While the precise mechanisms underpinning the connection between IRE1α downstream pathways and immune infiltration remain elusive, prior studies have indicated that IRE1α can either promote immunosurveillance or facilitate immune system evasion through the regulation of damage-associated molecular patterns, cytokines, and the propagation of ER stress signals [23, 38]. We observed that heightened XBP1 and diminished MAPK8 expression correlated with elevated expression of immune cell meta-signatures which have previously been associated with unfavorable prognosis in glioblastoma [33]. These meta-signatures encompassed cell types such as macrophages, MDSC, Th1, and Treg. This result aligns with recent studies proposing a link between ER stress and the expression of immune cell markers in glioma patient samples [17, 47, 48]. Although the increase in expression is relatively modest, the CD8 T cell signature demonstrated a positive association with high XBP1 and low MAPK8. Notably, in prior studies, this meta-signature had only displayed a correlation with the survival of glioblastoma patients characterized by low immunosuppressive signatures [33]. Consequently, while the observed differential expression may suggest the presence of CD8 T cells, it does not necessarily provide insight into their activity and signaling context.

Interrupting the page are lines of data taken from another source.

Definition call_work (k : submit_call) : nat :=
  match sc_pc k with SSend => 20 | SWait => 1 | SReturned _ => 0 end.

Definition admission_work (a : admission_pc) : nat :=
  match a with ACheck _ => 13 | ASend _ _ => 12 | _ => 0 end.

(** A transaction in [ch] costs the collector a call, a receive and an Add. *)
Definition queue_work (q : TxQueue) : nat :=
  map_sum call_work (calls q) + 14 * length (submitCh q) + admission_work (adm q) + 9 * length (ch q).

Definition drain_work (k : drain_call) : nat :=
  match d_ret k with
  | Some None => 7
  | Some (Some _) => 1
  | None => if (Z.of_nat (length (d_batch k)) <? d_size k)%Z then 3 else 8
  end.

Definition collector_work (c : collector_pc) (q : TxQueue) : nat :=
  match c with
  | CLoop => 4
  | CWait d => from_option drain_work 0 (drains q !! d)
  | CAdd txs => 5 + length txs
  | CStopped => 0
  end.

Definition main_work (m : main_pc) : nat :=
  match m with
  | MServing => 6 | MCancel => 5 | MCloseServer => 4 | MGraceful => 3 | MDraining => 2
  | MCloseLog => 1 | MStopped => 0
  end.

Definition node_work (n : node) : nat :=
  map_sum handler_work (handlers (inode n)) + queue_work (qnode n) +
  collector_work (collector (pipe n)) (qnode n) + main_work (main n).

(** The steps that do it: those of handlers, admission, collector and main. *)
Definition is_work (e : node_event) : bool :=
  match e with
  | NHandler _ | NCall _ | NCollect | NMain => true
  | NRequest _ _ _ | NGiveUp _ _ | NBatch _ | NSettle _ _ => false
  end.

Definition work_of (es : list node_event) : nat := sum_list_with (λ e, Nat.b2n (is_work e)) es.

(** Transactions that are in [ch] or may still get there. *)
Definition sending (k : submit_call) : nat := match sc_pc k with SSend => 1 | _ => 0 end.

Definition backlog (q : TxQueue) : nat :=
  length (ch q) + length (held (adm q)) + length (submitCh q) + map_sum sending (calls q).

(** ** The queue *)

Ltac map_sums f :=
  repeat match goal with
  | |- context [map_sum f (<[?c := ?y]> ?m)] =>
      match goal with H : m !! c = Some _ |- _ =>
        pose proof (map_sum_set f m c _ y H); generalize dependent (map_sum f (<[c := y]> m)); intros end
  | |- context [map_sum f (alter ?g ?c ?m)] =>
      match goal with H : m !! c = Some _ |- _ =>
        pose proof (map_sum_alter f g m c _ H); generalize dependent (map_sum f (alter g c m)); intros end
  end.

(** A step of a call or of the admission goroutine. *)
Lemma queue_work_step e q q' :
  step e q = Some q' → capacity q ≠ 0 → done q = false → shutting_down (adm q) = false →
  ch_closed q = false →
  match e with ECall _ _ | EAdmission _ => True | _ => False end →
  queue_work q' < queue_work q ∧ backlog q' ≤ backlog q ∧ drains q' = drains q.
Proof.
  unfold step. destruct (panicked q); [done|]. intros E Hcap Hd Ha Hc He.
  destruct e as [c x p|c b|b|d x n|d n|d b|c|d| |x e]; try done;
    unfold submit_step, admission_step, reject_step, close_ch, call_ctx_err in E; invert_step; cbn in *; try congruence;
    try match goal with A : adm q = _ |- _ => rewrite A in Ha; try discriminate Ha end;
    unfold queue_work, backlog; cbn; (split; [|split; [|done]]);
    repeat match goal with A : adm q = _ |- _ => rewrite A; clear A
      | A : submitCh q = _ |- _ => rewrite A; clear A end; cbn;
    map_sums call_work; map_sums sending; unfold call_work, sending in *; cbn in *;
    repeat match goal with A : sc_pc _ = _ |- _ => rewrite A in *; clear A end;
    rewrite ?length_app in *; cbn in *; try lia.
Qed.

(** A step of a drain in progress. *)
Lemma drain_work_step d b q q' :
  step (EDrainCall d b) q = Some q' → ch_closed q = false →
  (∀ k, drains q !! d = Some k → d_ctx k ≠ None) →
  ∃ k k', drains q !! d = Some k ∧ d_ret k = None ∧ drains q' = <[d := k']> (drains q) ∧
    queue_work q' + drain_work k' < queue_work q + drain_work k ∧ backlog q' ≤ backlog q.
Proof.
  unfold step. destruct (panicked q); [done|]. intros E Hc Hx. unfold drain_step in E.
  invert_step; try congruence; try (by destruct (Hx _ ltac:(done))).
  all: eexists _, _; (split; [done|]); (split; [done|]); (split; [cbn; done|]).
  all: unfold queue_work, backlog, drain_work; cbn;
    repeat match goal with A : d_ret _ = _ |- _ => rewrite A; clear A
      | A : ch _ = _ |- _ => rewrite A; clear A
      | A : (_ <? _)%Z = _ |- _ => rewrite A; clear A end;
    cbn; try case_match; lia.
Qed.

(** ** The whole node *)

Section shutdown.
Context (grow : nat → nat → nat).
Context (DecryptBatch : list bytes → option (list bytes)) (DecryptSingle : bytes → option bytes).
Context (graceful : gmap nat handler → bool).
Context (graceful_waits : ∀ hs, graceful hs = true ↔ map_Forall (λ _ h, replied h = true) hs).

Abbreviation step1 := (node_step grow DecryptBatch DecryptSingle graceful).
Abbreviation run1 := (node_run grow DecryptBatch DecryptSingle graceful).
Abbreviation reached := (node_reachable grow DecryptBatch DecryptSingle graceful).
Abbreviation ninv := (node_inv grow DecryptBatch DecryptSingle).

(** main has called GracefulStop. *)
Definition stopping (m : main_pc) : bool :=
  match m with MDraining | MCloseLog | MStopped => true | _ => false end.

(** The only DrainWait call in progress is the collector's. *)
Lemma open_drain n d k :
  ninv n → drains (qnode n) !! d = Some k → d_ret k = None → collector (pipe n) = CWait d.
Proof.
  intros Hn Hk Hr. destruct (invariant_reachable _ _ _ _ (ni_pipe _ _ _ _ Hn)) as (fl & q & pre & cur & Hi).
  apply (pi_open _ _ _ _ _ Hi).
  - cbn. unfold qnode, inode in Hk. rewrite Hk. by eexists.
  - cbn. unfold qnode, inode in Hk. rewrite Hk. cbn. by rewrite Hr.
Qed.

Lemma node_open n :
  ninv n → main n ≠ MStopped →
  done (qnode n) = false ∧ shutting_down (adm (qnode n)) = false ∧ ch_closed (qnode n) = false ∧
  capacity (qnode n) ≠ 0.
Proof.
  intros Hn Hm. pose proof (ni_done _ _ _ _ Hn) as Hd. rewrite bool_decide_false in Hd by done.
  pose proof (ni_served _ _ _ _ Hn) as Hs.
  destruct (open_admission _ (sv_reach _ Hs) Hd) as (? & ? & _). rewrite (sv_cap _ Hs). done.
Qed.

(** A step of a handler, of the admission goroutine or of a drain. *)
Lemma handler_step_work e n i :
  ninv n → main n ≠ MStopped → goroutine_event e = true → ingress_step e (inode n) = Some i →
  map_sum handler_work (handlers i) + queue_work (iqueue i) + collector_work (collector (pipe n)) (iqueue i) <
  map_sum handler_work (handlers (inode n)) + queue_work (qnode n) + collector_work (collector (pipe n)) (qnode n) ∧
  backlog (iqueue i) ≤ backlog (qnode n).
Proof.
  intros Hn Hm He E. destruct (node_open n Hn Hm) as (Hd & Ha & Hc & Hcap).
  destruct e as [|e|c|c]; try done; cbn in E.
  - destruct (is_submit e); [done|]. apply bind_Some in E as (q & E & [= <-]). cbn.
    destruct e as [|c b|b| | |d b|c|d| |]; try done.
    1-2: destruct (queue_work_step _ _ _ E Hcap Hd Ha Hc I) as (Hlt & Hb & Hdr);
      split; [|done]; unfold collector_work; rewrite Hdr; unfold qnode in *; lia.
    + destruct (drain_work_step _ _ _ _ E Hc) as (k & k' & Hk & Hr & Hdr & Hlt & Hb).
      { intros k Hk. by destruct (sv_drains _ (ni_served _ _ _ _ Hn) d k Hk) as [-> _]. }
      split; [|done].
      rewrite (open_drain _ _ _ Hn Hk Hr). cbn. rewrite Hdr, lookup_insert_eq. cbn.
      unfold qnode in *. rewrite Hk. cbn. lia.
    + unfold step in E. destruct (panicked _); [done|]. unfold rv_submit in E. invert_step; done.
    + unfold step in E. destruct (panicked _); [done|]. unfold rv_deliver in E. invert_step; by destruct_and?.
  - apply bind_Some in E as (h & Hh & (k & Hk & E)%bind_Some). destruct h, (sc_pc k); simplify_eq/=.
    split; [|done]. pose proof (map_sum_set handler_work _ c _ (match resp_err r with
      | None => HStore (resp_tx r) | Some _ => HReplied false end) Hh) as Hs. cbn in Hs.
    unfold qnode. destruct (resp_err r); cbn in *; lia.
  - apply bind_Some in E as (h & Hh & E). destruct h; simplify_eq/=. split; [|done].
    pose proof (map_sum_set handler_work _ c _ (HReplied true) Hh) as Hs. cbn in Hs. unfold qnode. lia.
Qed.

Lemma call_work_step d n n1 :
  collector (pipe n) = CLoop → node_ingress (IQueue (EDrainWait d main_ctx 1)) n = Some n1 →
  node_work (set_pipe (set_collector (CWait d) (pipe n1)) n1) < node_work n ∧
  backlog (qnode n1) = backlog (qnode n).
Proof.
  intros Hc (i & E & ->)%node_ingress_Some. cbn in E. apply bind_Some in E as (q & E & [= <-]).
  unfold step in E. destruct (panicked _); [done|]. unfold drain_begin in E. destruct (drains _ !! d); [done|].
  injection E as <-. split; [|done]. unfold node_work, qnode, inode. cbn. rewrite Hc, lookup_insert_eq.
  unfold queue_work. cbn [from_option]. change (drain_work _) with 3. cbn -[Nat.mul]. lia.
Qed.

Lemma collect_work n p :
  ninv n → collect grow (pipe n) = Some p →
  node_work (set_pipe p n) < node_work n ∧ slog p = slog (pipe n).
Proof.
  intros Hn E. destruct (collect_keeps _ _ _ E) as (El & _). split; [|done].
  unfold node_work, qnode, inode. cbn. rewrite El. unfold collect in E.
  destruct (collector (pipe n)) as [|d|[|tx txs]|] eqn:Hc; try done; cbn.
  - apply bind_Some in E as ([txs err] & E & [= <-]). cbn in *.
    apply bind_Some in E as (k & Hk & E). rewrite Hk. cbn. unfold drain_work.
    destruct (d_ret k) as [e|] eqn:Hr; [|done]. cbn in E. injection E as <- <-.
    destruct e as [e|]; cbn; [lia|]. pose proof (ni_served _ _ _ _ Hn) as Hs.
    pose proof (iv_size _ (i_deliver _ (inv_reachable _ (sv_reach _ Hs))) _ _ Hk) as Hsz.
    destruct (sv_drains _ Hs _ _ Hk) as [_ Hone]. rewrite Hone in Hsz. lia.
  - injection E as <-. cbn. lia.
  - apply bind_Some in E as (m & _ & [= <-]). cbn. lia.
Qed.

(** The batch goroutine touches neither the queue nor the collector. *)
Lemma node_batch_keeps b n n' :
  node_batch grow DecryptBatch DecryptSingle b n = Some n' →
  slog (pipe n') = slog (pipe n) ∧ collector (pipe n') = collector (pipe n) ∧ main n' = main n.
Proof.
  unfold node_batch. intros E. destruct b as [|w|[]]; try done; apply bind_Some in E as (p & E & [= <-]); cbn;
    unfold batch_step in E; destruct (batcher (pipe n)); try done;
    simplify_option_eq; repeat case_match; simplify_eq/=; done.
Qed.

(** Once main is in GracefulStop, every step of the node does some of the work
    that is left, or none of it and adds nothing. *)
Lemma work_step e n n' :
  ninv n → stopping (main n) = true → step1 e n = Some n' →
  (if is_work e then node_work n' < node_work n else node_work n' = node_work n) ∧
  stopping (main n') = true ∧ backlog (qnode n') ≤ backlog (qnode n).
Proof.
  intros Hn Hst E. unfold node_step in E. case_decide as Hm; [done|]. destruct e as [c x ct|e|x e|d| |b|i ok|].
  - case_decide as Ha; [|done]. by destruct (main n), Ha.
  - destruct (goroutine_event e) eqn:Hg; [|done]. apply node_ingress_Some in E as (i & E & ->).
    destruct (handler_step_work e n i Hn Hm Hg E) as [Hlt Hb]. split; [|done].
    unfold node_work, qnode, inode in *. cbn in *. lia.
  - case_decide; [done|]. apply node_ingress_Some in E as (i & E & ->). cbn in E.
    apply bind_Some in E as (q & E & [= <-]). unfold step in E. destruct (panicked _); [done|].
    destruct (ctxs _ !! x); [done|]. injection E as <-. by split.
  - destruct (collector (pipe n)) eqn:Hc; try done. apply bind_Some in E as (n1 & E & [= <-]).
    destruct (call_work_step d n n1 Hc E) as [Hlt Hb]. split; [done|].
    apply node_ingress_Some in E as (i & E & ->). split; [done|]. by rewrite <- Hb.
  - apply bind_Some in E as (p & E & [= <-]). destruct (collect_work n p Hn E) as [Hlt El].
    split; [done|]. split; [done|]. unfold qnode, inode. cbn. by rewrite El.
  - destruct (node_batch_keeps _ _ _ E) as (El & Ec & Em).
    cbn. unfold node_work, qnode, inode. by rewrite El, Ec, Em.
  - apply bind_Some in E as (c & Hc & [= <-]). by split.
  - unfold node_main in E. destruct (main n) eqn:Em; try done.
    + destruct (graceful _); [|done]. injection E as <-. split; [|done].
      unfold node_work, qnode, inode. cbn -[Nat.mul]. rewrite Em. cbn -[Nat.mul]. lia.
    + apply bind_Some in E as (n1 & (i & E & ->)%node_ingress_Some & [= <-]).
      cbn in E. apply bind_Some in E as (q & E & [= <-]). unfold step in E. destruct (panicked _); [done|].
      injection E as <-. split; [|split; [done|]].
      * unfold node_work, qnode, inode. cbn -[Nat.mul]. rewrite Em. unfold Close.
        unfold queue_work, collector_work. destruct (collector (pipe n)); repeat case_match; cbn -[Nat.mul]; lia.
      * unfold qnode, inode, Close. cbn. by repeat case_match.
Qed.

(** ** Progress *)

(** main waits in GracefulStop, the collector has stopped, and the admission
    goroutine waits for room in the full channel, for a caller whose context has
    not ended. *)
Definition jammed (n : node) : Prop :=
  main n = MDraining ∧ collector (pipe n) = CStopped ∧ full (qnode n).

Definition can_work (n : node) : Prop := ∃ e, is_work e = true ∧ is_Some (step1 e n).

Lemma can_work_handler e n :
  main n ≠ MStopped → goroutine_event e = true → is_Some (ingress_step e (inode n)) → can_work n.
Proof.
  intros Hm Hg [i E]. exists (NHandler e). split; [done|]. unfold node_step.
  rewrite decide_False, Hg by done. unfold node_ingress. rewrite E. by eexists.
Qed.
(** A replica that has processed a batch, by its own publisher or not. *)
Lemma replica_batch (publish : bool) :
  (∀ k, k < 1000 → ∃ e tx, rlog !! k = Some e ∧ entry_tx unmarshal_other e = Some tx) →
  ∃ s b, replica_reachable s ∧ rskipped (slog s) = false ∧ batches s = [b].
Proof.
  intros (s & pool & [] & Hr & Hlen & Hs)%replica_fill.
  destruct (batch_ready doubling (λ _, Some []) (λ _, Some []) s pool publish)
    as (s1 & s2 & E1 & E2 & El & Hb & _); [done|done|unfold batchSize; lia|].
  exists s2, (batch_at 0 pool). rewrite El, Hb, cu_batches0. split_and!; try done.
  eapply pipe_next; [eapply pipe_next; [exact Hs|]|]; by eapply P_batch.
Qed.
End replica.

(** ** Witnesses *)

(** A thousand requests with the same payload at the same time. *)
Definition long_log : list raft_entry :=
  (λ i, MkEntry (Z.of_nat i) (Marshal (MkProposal (UnixNano 6) (str "bc")))) <$> seq 1 1000.

Lemma long_log_sorted : StronglySorted Z.lt (Index <$> long_log).
Proof.
  unfold long_log. rewrite <- list_fmap_compose. generalize 1, 1000. intros a n. revert a.
  induction n as [|n IH]; intros a; cbn; [constructor|]. constructor; [apply IH|].
  apply Forall_fmap, Forall_forall. intros i [Hi _]%elem_of_seq.
  change (Z.of_nat a < Z.of_nat i)%Z. lia.
Qed.

Lemma long_log_lookup k :
  k < 1000 → long_log !! k = Some (MkEntry (Z.of_nat (S k)) (Marshal (MkProposal (UnixNano 6) (str "bc")))).
Proof. intros Hk. unfold long_log. by rewrite list_lookup_fmap, lookup_seq_lt. Qed.

(** The request that became the last of these entries, at a leader; and two
    replicas, of which one publishes. *)
Lemma raft_acknowledged_witness :
  let tx := {| ID := 1000; Ciphertext := str "bc"; ArrivedAt := 6 |} in
  SubmitTx nat nat nat nat (raft_submit_error unit) (λ co, co) (RaftLog true []) (λ _, Err 0) (λ _ _, (None, None))
    (λ ct, as_res (raft_SubmitWithReceipt None None None 6 (λ data _, Ok (fsm_response no_other (MkEntry 1000 data))) ct))
    (str "bc") (Server.NewServer nat nat) =
  ((Some (MkAck true), None), add_proof nat nat (proof_of tx) (Server.NewServer nat nat)) ∧
  ∃ (s1 s2 : sequencer (L := RaftOrderedLog)) b, batches s1 = [b] ∧ batches s2 = [b] ∧ b !! 999 = Some tx ∧
    commitments s1 !! 0 = commitments s2 !! 0.
Proof.
  intros tx.
  assert (∀ k, k < 1000 → ∃ e tx, long_log !! k = Some e ∧ entry_tx no_other e = Some tx) as Hlog.
  { intros k Hk. eexists _, _. split; [by apply long_log_lookup|]. apply entry_tx_Marshal, int64_range. }
  destruct (replica_batch no_other long_log true Hlog) as (s1 & b1 & Hs1 & K1 & B1).
  destruct (replica_batch no_other long_log false Hlog) as (s2 & b2 & Hs2 & K2 & B2).
  destruct (raft_acknowledged no_other long_log long_log_sorted nat nat nat nat unit (λ co, co) 999 1000 6 (str "bc")
    None None (λ data _, Ok (fsm_response no_other (MkEntry 1000 data))) (λ _, Err 0) (λ _ _, (None, None)) []
    (Server.NewServer nat nat)) as [Hack Hrep]; [apply long_log_lookup; lia|exact I|done|].
  split; [exact Hack|]. assert (tx_position no_other long_log 999 = 999) as Hpos by (vm_compute; reflexivity).
  rewrite Hpos in Hrep. change (999 / 1000) with 0 in Hrep. change (999 mod 1000) with 999 in Hrep.
  destruct (Hrep _ _ _ _ _ _ s1 s2 b1 b2 Hs1 K1 Hs2 K2) as (<- & Htx & _ & C1 & C2); [by rewrite B1|by rewrite B2|].
  exists s1, s2, b1. split; [exact B1|]. split; [exact B2|]. split; [exact Htx|]. by rewrite C1, C2.
Defined.

(** A node with a channel for one transaction, which the first entry fills. *)
Definition filled : RaftOrderedLog :=
  default (new_raft 1) (raft_run no_other sample_log [RApply; RSend; RApply; RApply] (new_raft 1)).
Definition after_swap (sender x out : Z) (s : MockDEXEngine) : MockDEXEngine :=
  let ra := reserveTokenA s + (x - fee_of x) in
  let rb := reserveTokenB s - out in
  MkDex (<[sender := get (balanceTokenA s) sender - x]> (balanceTokenA s))
    (<[sender := get (balanceTokenB s) sender + out]> (balanceTokenB s))
    (liquidityShares s) (totalLiquidityShares s) ra rb (accumulatedFeeTokenA s + fee_of x) (accumulatedFeeTokenB s)
    (ra * rb).

Definition swap_output (x : Z) (s : MockDEXEngine) : Z :=
  reserveTokenB s * (x - fee_of x) / (reserveTokenA s + (x - fee_of x)).

Record swapped (sender x out : Z) (s s' : MockDEXEngine) : Prop := {
  sw_pool : 0 < totalLiquidityShares s;
  sw_in : 0 < x ≤ get (balanceTokenA s) sender;
  sw_out : out = swap_output x s ∧ 0 < out ≤ reserveTokenB s;
  sw_state : s' = after_swap sender x out s;
  sw_balances : is_uint256 (get (balanceTokenA s) sender - x) ∧ is_uint256 (get (balanceTokenB s) sender + out);
  sw_reserves : is_uint256 (reserveTokenA s + (x - fee_of x)) ∧ is_uint256 (reserveTokenB s - out);
  sw_fee : is_uint256 (accumulatedFeeTokenA s + fee_of x);
  sw_k : is_uint256 (lastK s') ∧ lastK s ≤ lastK s'
}.

Ltac swap_invert H :=
  sol_invert H; injection H as <- <- _;
  split; rewrite ?andb_true_iff, ?Z.leb_le, ?Z.ltb_lt in *; cbn in *;
  unfold swap_output, fee_of, FEE_NUMERATOR, FEE_DENOMINATOR in *; cbn; split_and?; try done; lia.

Lemma swapAB_Ok sender x m s out s' ev :
  swapExactTokenAForTokenB sender x m s = Ok (out, s', ev) → swapped sender x out s s'.
Proof. intros H. unfold swapExactTokenAForTokenB, poolInitialized in H. swap_invert H. Qed.

(** The other direction is the same in the mirror. *)
Lemma swapBA_Ok sender x m s out s' ev :
  swapExactTokenBForTokenA sender x m s = Ok (out, s', ev) → swapped sender x out (mirror s) (mirror s').
Proof.
  intros H. unfold swapExactTokenBForTokenA, poolInitialized in H. sol_invert H. injection H as <- <- _.
  split; rewrite ?Z.leb_le, ?Z.ltb_lt in *; unfold after_swap, mirror, swap_output, fee_of in *; cbn in *;
    rewrite ?(Z.mul_comm (reserveTokenB s + _)); split_and?; try done.
Qed.

(** ** The square root *)

(** One round of the Babylonian method stays above the root, and halves the
    distance to it. *)
Lemma babylon x z :
  0 < x → Z.sqrt x ≤ z → z ≤ x → let z' := (x / z + z) / 2 in
  Z.sqrt x ≤ z' ∧ (Z.sqrt x < z → 2 * (z' - Z.sqrt x) ≤ z - Z.sqrt x) ∧ 0 ≤ x / z + z ≤ x + 1.
Proof.
  intros Hx Hz Hle. pose proof (Z.sqrt_spec x ltac:(lia)) as Hr.
  pose proof (proj2 (Z.sqrt_pos x) Hx) as Hpos. set (r := Z.sqrt x) in *. cbv zeta in *.
  pose proof (Z.div_mod x z ltac:(lia)) as Hq. pose proof (Z.mod_pos_bound x z ltac:(lia)) as Hm.
  set (q := x / z) in *. set (t := (q + z) / 2).
  pose proof (Z.div_mod (q + z) 2 ltac:(lia)) as Ht. pose proof (Z.mod_pos_bound (q + z) 2 ltac:(lia)).
  fold t in Ht. assert (1 ≤ q) by (apply Z.div_le_lower_bound; lia).
  assert (r * r < (q + 1) * z) by lia.
  assert (2 * r ≤ q + z).
  { destruct (Z.le_gt_cases (2 * r) (q + z)) as [|Hlt]; [done|].
    pose proof (Z.square_nonneg (q + 1 - z)).
    pose proof (Z.mul_le_mono_nonneg (q + 1 + z) (2 * r) (q + 1 + z) (2 * r)). lia. }
  split_and!; [lia| |lia|nia]. intros Hlt. assert (q ≤ r) by nia. lia.
Qed.
Lemma ins_ties_inserted x t : inserted x t (ins_ties x t).
Proof.
  induction t as [|y t IH]; simpl; [apply inserted_here|].
  destruct (tie_before x y); [by apply inserted_cons | apply inserted_here].
Qed.

Lemma ins_greater_inserted x t : inserted x t (ins_greater x t).
Proof.
  induction t as [|y t IH]; simpl; [apply inserted_here|].
  destruct (cmp x <? cmp y); [by apply inserted_cons|].
  apply (ins_ties_inserted x (y :: t)).
Qed.

Lemma ins_inserted x xs r : ins x xs = Some r -> inserted x xs r.
Proof.
  destruct xs as [|h [|h' t]]; unfold ins; cbv beta iota.
  - intros [= <-]. apply inserted_here.
  - repeat case_match; intros [= <-];
      first [apply inserted_here | by exists [h], []].
  - destruct (cmp x >? cmp h); [intros [= <-]; apply inserted_here|].
    destruct (cmp x =? cmp h).
    + destruct (strcmp (title x) (title h) >? 0);
        [intros [= <-]; apply inserted_here|].
      destruct (ins_ties_head x (h' :: t)) as [r'|] eqn:E; simpl; [|done].
      intros [= <-]. apply ins_ties_head_Some in E as ->.
      apply inserted_cons, ins_ties_inserted.
    + intros [= <-]. apply inserted_cons, ins_greater_inserted.
Qed.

Furthermore, when analyzing single cell data, we noted that, although both XBP1 and MAPK8 were highly expressed in immune cells, the XBP1/MAPK8 expression ratio within tumor cells correlated strongly with the abundance of immune cells in each sample. This suggests a potential role for the IRE1α pathways in shaping the TME and influencing the infiltration of immune cell types that may potentiate immunosuppression and are typically associated with worse patient outcomes. Understanding the regulatory role of these genes in immune cell function within the glioblastoma microenvironment holds the potential to reveal novel approaches targeting the UPR. Such insights could contribute to enhancing antitumor immunity and complementing standard therapies as well as emerging immunotherapies. However, it is important to emphasize that a more in-depth investigation is warranted to substantiate these findings and elucidate the intricate mechanisms governing this relationship. Evaluating UPR protein expression in glioblastoma patient samples alongside other indicators of malignancy, like immune infiltration, as well as conducting studies that target these genes in in vitro and in vivo models, will be pivotal in advancing our understanding of the roles played by the UPR in glioblastoma.

Conclusions

In summary, we performed a comprehensive transcriptional characterization of the unfolded protein response in glioblastoma patients. Our study identified UPR-related genes associated with glioblastoma patient survival, providing potential prognostic and predictive biomarkers as well as promising targets for developing new therapeutic interventions in glioblastoma treatment.